Abstract
Background:
The clinical course of low back pain (LBP) is highly variable. While some recover quickly, others experience prolonged or fluctuating disability. Understanding this heterogeneity, and the factors that influences it, is important for effective clinical management and for communicating realistic prognosis to patients. The aims of this study were to describe the variation in disability courses among chiropractic patients with LBP and to investigate how selected biopsychosocial characteristics measured at baseline can predict these courses and potentially explain the observed variation.
Methods:
Longitudinal data from 2,777 Danish adults consulting chiropractors for a new episode of LBP were analysed.
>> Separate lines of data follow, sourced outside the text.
(* ===== verification/JitHybrid.v ===== *)
(** * Dataset lines with a partial dataset

    The entry point [vm_instructions_end_hybrid] of src/src/jit_compiler_a64_static.S: a line of the partial
    dataset is copied below the stack pointer, any other is derived there by the dataset item function. *)

From stdpp Require Import list.
From S2P Require Import Prelude RandomX Float Bytecode BytecodeSafety BytecodeTermination BytecodeStale Argon2 Dataset Vm.
From S2P Require Import Superscalar SuperscalarGen JitSuper.
From S2P Require Import Footprint JitSchedule JitEquiv A64 JitDataset JitItem A64Vec JitEmit JitLayout JitWords JitValues JitVmRun JitVmSim JitVmFloat JitVmEquiv JitItemEquiv.
From S2P Require Import A64Loop JitTemplate JitGenerate A64Run JitLoop JitEntry JitLines.

(** ** A frame below the stack pointer *)

Section frame.
Context (base : Z) (pad : list Z) (Hpad : Z.of_nat (length pad) = 2 ^ 21) (sp depth : Z) (Hsp : 0 <= depth <= sp /\ sp < 2 ^ 64 /\ sp mod 8 = 0).

Definition frame (mm : memory) : Prop := clear_pad base mm /\ forall k, - depth <= k < 0 -> k mod 8 = 0 -> mm (sp + k) <> None.
Lemma frame_put mm k v : frame mm -> - depth <= k < 0 -> k mod 8 = 0 -> frame (put mm (sp + k) v).
Proof. intros [H1 H2] Hk K8. split; [apply clear_put; auto|]. intros j Hj J8. apply put_mapped. auto. Qed.
Lemma frame_store mm k v : frame mm -> - depth <= k < 0 -> k mod 8 = 0 -> store_at base pad mm (wrap 64 (sp + k)) v = Done (pad, put mm (sp + k) v).
Proof. intros [H1 H2] Hk K8. apply store_mapped; [done|done|auto|lia|plia]. Qed.
Lemma frame_domain mm k v : frame mm -> - depth <= k < 0 -> k mod 8 = 0 -> forall b, put mm (sp + k) v b = None <-> mm b = None.
Proof. intros [_ H2] Hk K8. apply put_domain. auto. Qed.
Lemma frame_load mm k v : frame mm -> - depth <= k < 0 -> k mod 8 = 0 -> mm (sp + k) = Some v -> load_at base pad mm (wrap 64 (sp + k)) = Done v.
Proof. intros [H1 _] Hk K8 E. apply load_mapped; [done|done|done|lia|plia]. Qed.
End frame.

(** ** The pieces *)

Definition hybrid_before (off : Z) : list ins := hybrid_enter ++ [More (AND_w 2 2 align_mask)] ++ light_v1 ++ hybrid_item ++ offset_asm off.
Definition hybrid_copy : list ins := Eval cbv [hybrid_hit take] in take 11 hybrid_hit.
Definition hybrid_restore : list ins := Eval cbv [hybrid_leave take] in take 5 hybrid_leave.
Lemma hybrid_parts off : hybrid_asm off = hybrid_before off ++ hybrid_check ++ (hybrid_copy ++ [Reg (B (50636 - 50620))]) ++
  (take 2 hybrid_miss ++ [More (BL (CodeSize - 50632))]) ++ hybrid_restore ++ [Reg (B (50020 - 50656))].
Proof. reflexivity. Qed.

Section pieces.
Context (C : list Z) (base : Z) (pad : list Z) (Hpad : Z.of_nat (length pad) = 2 ^ 21) (sp : Z) (Hsp : 0 <= 224 <= sp /\ sp < 2 ^ 64 /\ sp mod 8 = 0).

(** The registers saved at [sp]. *)
Definition hybrid_saved (x0 x1 x2 x30 x16 x17 : Z) (mm : memory) : memory :=
  put (put (put (put (put (put mm (sp + -48) x0) (sp + -40) x1) (sp + -32) x2) (sp + -24) x30) (sp + -16) x16) (sp + -8) x17.

Ltac in_frame := repeat (apply (frame_put base sp 224); [|lia|reflexivity]); assumption.
Ltac store_frame := repeat match goal with |- context [store_at base pad ?mm (wrap 64 (sp + ?k)) ?v] =>
  rewrite (frame_store base pad Hpad sp 224 Hsp mm k v) by (in_frame || lia || reflexivity) end.

Lemma hybrid_before_run off x0 x1 x2 x3 x4 x5 x6 x7 x8 x9 x10 x11 x12 x13 x14 x15 x16 x17 x18 x19 x20 x21 x22 x23 x24 x25 x26 x27 x28 x29 x30 vs fp z cc mm : frame base sp 224 mm ->
  exec_all C base (hybrid_before off) (mkLoop (mkVec 50508 [x0; x1; x2; x3; x4; x5; x6; x7; x8; x9; x10; x11; x12; x13; x14; x15; x16; x17; x18; x19; x20; x21; x22; x23; x24; x25; x26; x27; x28; x29; x30] vs fp z pad) sp cc mm) =
  Done (mkLoop (mkVec 50556 [x0; x1; add64 (add64 (bits (Z.land (wrap 32 (bits x9 32 (64 - 32))) align_mask) 6 (64 - 6)) (off / 64 mod 4096)) (off / 64 / 4096 * 4096); x3; x4; x5; x6; x7; x8; wrap 64 (Z.shiftr (Z.lxor x9 (shl64 x20 0) * 2 ^ 64 + Z.lxor x9 (shl64 x20 0)) 32); x10; x11; x12; x13; x14; x15; x16; x17; x18; x19; x20; x21; x22; x23; x24; x25; x26; x27; x28; x29; x30]
    vs fp z pad) (wrap 64 (sp + -112)) cc (hybrid_saved x0 x1 x2 x30 x16 x17 mm)).
Proof.
  intros Hf. unfold hybrid_before, hybrid_enter, light_v1, hybrid_item, offset_asm. cbn [app]. do 12 (one ltac:(idtac; store_frame)). rewrite exec_nil. reflexivity.
Qed.

Lemma hybrid_restore_run x0 x1 x2 x3 x4 x5 x6 x7 x8 x9 x10 x11 x12 x13 x14 x15 x16 x17 x18 x19 x20 x21 x22 x23 x24 x25 x26 x27 x28 x29 x30 vs fp z cc mm y0 y1 y2 y30 y16 y17 : frame base sp 224 mm ->
  mm (sp + -48) = Some y0 -> mm (sp + -40) = Some y1 -> mm (sp + -32) = Some y2 -> mm (sp + -24) = Some y30 -> mm (sp + -16) = Some y16 -> mm (sp + -8) = Some y17 ->
  exec_all C base hybrid_restore (mkLoop (mkVec 50636 [x0; x1; x2; x3; x4; x5; x6; x7; x8; x9; x10; x11; x12; x13; x14; x15; x16; x17; x18; x19; x20; x21; x22; x23; x24; x25; x26; x27; x28; x29; x30] vs fp z pad) (sp + -112) cc mm) =
  Done (mkLoop (mkVec 50656 [y0; y1; y2; x3; x4; x5; x6; x7; x8; x9; sp + -112; x11; x12; x13; x14; x15; y16; y17; x18; x19; x20; x21; x22; x23; x24; x25; x26; x27; x28; x29; y30]
    vs fp z pad) (wrap 64 (sp + 0)) cc mm).
Proof.
  intros Hf E0 E1 E2 E3 E4 E5.
  assert (L : forall k v, - 224 <= k < 0 -> k mod 8 = 0 -> mm (sp + k) = Some v -> load_at base pad mm (wrap 64 (sp + -112 + (112 + k))) = Done v).
  { intros k v Hk K8 E. replace (sp + -112 + (112 + k)) with (sp + k) by lia. by apply (frame_load base pad Hpad sp 224). }
  apply L in E0; [|lia|reflexivity]. apply L in E1; [|lia|reflexivity]. apply L in E2; [|lia|reflexivity]. apply L in E3; [|lia|reflexivity]. apply L in E4; [|lia|reflexivity]. apply L in E5; [|lia|reflexivity].
  change (112 + -48) with 64 in E0. change (112 + -40) with 72 in E1. change (112 + -32) with 80 in E2. change (112 + -24) with 88 in E3. change (112 + -16) with 96 in E4. change (112 + -8) with 104 in E5.
  unfold hybrid_restore. do 5 (one ltac:(rewrite ?E0, ?E1, ?E2, ?E3, ?E4, ?E5)). rewrite exec_nil. replace (sp + 0) with (sp + -112 + 112) by lia. reflexivity.
Qed.

(** A line copied. *)
Definition copied (w0 w1 w2 w3 w4 w5 w6 w7 : Z) (mm : memory) : memory :=
  put (put (put (put (put (put (put (put mm (sp + -112) w0) (sp + -104) w1) (sp + -96) w2) (sp + -88) w3) (sp + -80) w4) (sp + -72) w5) (sp + -64) w6) (sp + -56) w7.

Lemma hybrid_copy_run x0 x1 x2 x3 x4 x5 x6 x7 x8 x9 x10 x11 x12 x13 x14 x15 x16 x17 x18 x19 x20 x21 x22 x23 x24 x25 x26 x27 x28 x29 x30 vs fp z cc mm mr data w0 w1 w2 w3 w4 w5 w6 w7 : frame base sp 224 mm ->
  load_at base pad mm (wrap 64 (sp + -112 + 152)) = Done mr -> load_at base pad mm (wrap 64 (mr + 16)) = Done data ->
  let line := add64 data (shl64 x2 6) in line + 64 <= sp - 224 \/ sp <= line -> 0 <= line -> line + 64 <= 2 ^ 64 ->
  (forall i, 0 <= i < 8 -> load_at base pad mm (wrap 64 (line + 8 * i)) = Done ([w0; w1; w2; w3; w4; w5; w6; w7] !!! Z.to_nat i)) ->
  exec_all C base hybrid_copy (mkLoop (mkVec 50576 [x0; x1; x2; x3; x4; x5; x6; x7; x8; x9; x10; x11; x12; x13; x14; x15; x16; x17; x18; x19; x20; x21; x22; x23; x24; x25; x26; x27; x28; x29; x30] vs fp z pad) (sp + -112) cc mm) =
  Done (mkLoop (mkVec 50620 [w7; x1; x2; x3; x4; x5; x6; x7; x8; x9; x10; x11; x12; x13; x14; x15; line; w6; x18; x19; x20; x21; x22; x23; x24; x25; x26; x27; x28; x29; x30]
    vs fp z pad) (sp + -112) cc (copied w0 w1 w2 w3 w4 w5 w6 w7 mm)).
Proof.
  intros Hf E0 E1 line Ho H0 H1 L.
  assert (St : forall m' k v, frame base sp 224 m' -> 0 <= k < 112 -> k mod 8 = 0 -> store_at base pad m' (wrap 64 (sp + -112 + k)) v = Done (pad, put m' (sp + (-112 + k)) v)).
  { intros m' k v Hm Hk K8. replace (sp + -112 + k) with (sp + (-112 + k)) by lia. apply (frame_store base pad Hpad sp 224 Hsp); [done|lia|plia]. }
  assert (Sk : forall m' j v k, -224 <= j < 0 -> 0 <= k < 64 -> load_at base pad (put m' (sp + j) v) (wrap 64 (line + k)) = load_at base pad m' (wrap 64 (line + k))).
  { intros m' j v k Hj Hk. rewrite wrap_small by (split; lia). unfold load_at. destruct (_ && _); [done|]. unfold load, put. destruct (Z.eqb_spec (line + k) (sp + j)); [lia|done]. }
  pose proof (L 0 ltac:(lia) : load_at base pad mm (wrap 64 (line + 0)) = Done w0) as L0.
  pose proof (L 1 ltac:(lia) : load_at base pad mm (wrap 64 (line + 8)) = Done w1) as L1.
  pose proof (L 2 ltac:(lia) : load_at base pad mm (wrap 64 (line + 16)) = Done w2) as L2.
  pose proof (L 3 ltac:(lia) : load_at base pad mm (wrap 64 (line + 24)) = Done w3) as L3.
  pose proof (L 4 ltac:(lia) : load_at base pad mm (wrap 64 (line + 32)) = Done w4) as L4.
  pose proof (L 5 ltac:(lia) : load_at base pad mm (wrap 64 (line + 40)) = Done w5) as L5.
  pose proof (L 6 ltac:(lia) : load_at base pad mm (wrap 64 (line + 48)) = Done w6) as L6.
  pose proof (L 7 ltac:(lia) : load_at base pad mm (wrap 64 (line + 56)) = Done w7) as L7.
  clear L. unfold hybrid_copy. do 2 (one ltac:(rewrite ?E0, ?E1)). one idtac. fold line. clearbody line. clear E0 E1.
  do 8 (one ltac:(rewrite ?Sk by lia; rewrite ?L0, ?L1, ?L2, ?L3, ?L4, ?L5, ?L6, ?L7;
    repeat match goal with |- context [store_at base pad ?mm (wrap 64 (sp + -112 + ?k)) ?v] => rewrite (St mm k v) by (in_frame || lia || reflexivity) end)).
  rewrite exec_nil. reflexivity.
Qed.

Ltac outside b := repeat match goal with |- context [b =? ?q] => destruct (Z.eqb_spec b q); [lia|] end.
Ltac domain := repeat (rewrite (frame_domain base sp 224) by (in_frame || lia || reflexivity)).
Ltac slot := repeat (rewrite (put_skip sp) by reflexivity); apply put_same.

Lemma saved_facts x0 x1 x2 x30 x16 x17 mm : frame base sp 224 mm -> let m1 := hybrid_saved x0 x1 x2 x30 x16 x17 mm in
  frame base sp 224 m1 /\ (forall b, b < sp - 48 \/ sp <= b -> m1 b = mm b) /\ same_domain mm m1 /\
  m1 (sp + -48) = Some x0 /\ m1 (sp + -40) = Some x1 /\ m1 (sp + -32) = Some x2 /\ m1 (sp + -24) = Some x30 /\ m1 (sp + -16) = Some x16 /\ m1 (sp + -8) = Some x17.
Proof.
  intros Hf m1. unfold m1, hybrid_saved. split; [in_frame|]. split; [intros b Hb; unfold put; outside b; done|]. split; [intros b; domain; done|].
  split_and!; slot.
Qed.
Disability was measured at baseline, 2, 13, and 52 weeks using the Roland Morris Disability Questionnaire (0-100 scale). Latent Class Analysis was applied to identify disability trajectories. Associations between baseline patient characteristics and trajectory class membership were examined across demographic, psychological and social domains. A post hoc composite index score was developed to summarize the cumulative burden of unfavourable baseline characteristics.
Results:
Nine distinct disability trajectories were identified, ranging from rapid recovery to persistent high disability, and fluctuating patterns. Six classes accounted for approximately 90% of patients, while three smaller classes with more irregular trajectories accounted for 10%. Higher number of MSK pain sites, comorbidities, and higher levels of BMI, depression, anxiety, kinesiophobia, prescription analgesic use, and poorer general health were associated with increased likelihood of belonging to less favourable trajectories. Both individual baseline characteristics and the index score combining these characteristics showed a clear dose-response relationship with disability trajectories. Patients with higher burden were more likely to follow less favourable trajectories. However, substantial variation remained within index groups, indicating that baseline characteristics alone cannot fully predict individual outcomes.
Conclusion:
Among chiropractic patients with LBP, trajectories of disability over one year can vary substantially in pattern. Baseline biopsychosocial characteristics influence trajectories and prognosis in a cumulative, dose-dependent manner. Clinicians should be aware of this variability and tailor communication about expectations accordingly.
Keywords:
Analgesics; Anxiety; Chiropractic care; Depression; Disability; Kinesiophobia; Low back pain; Musculoskeletal comorbidities; Trajectories.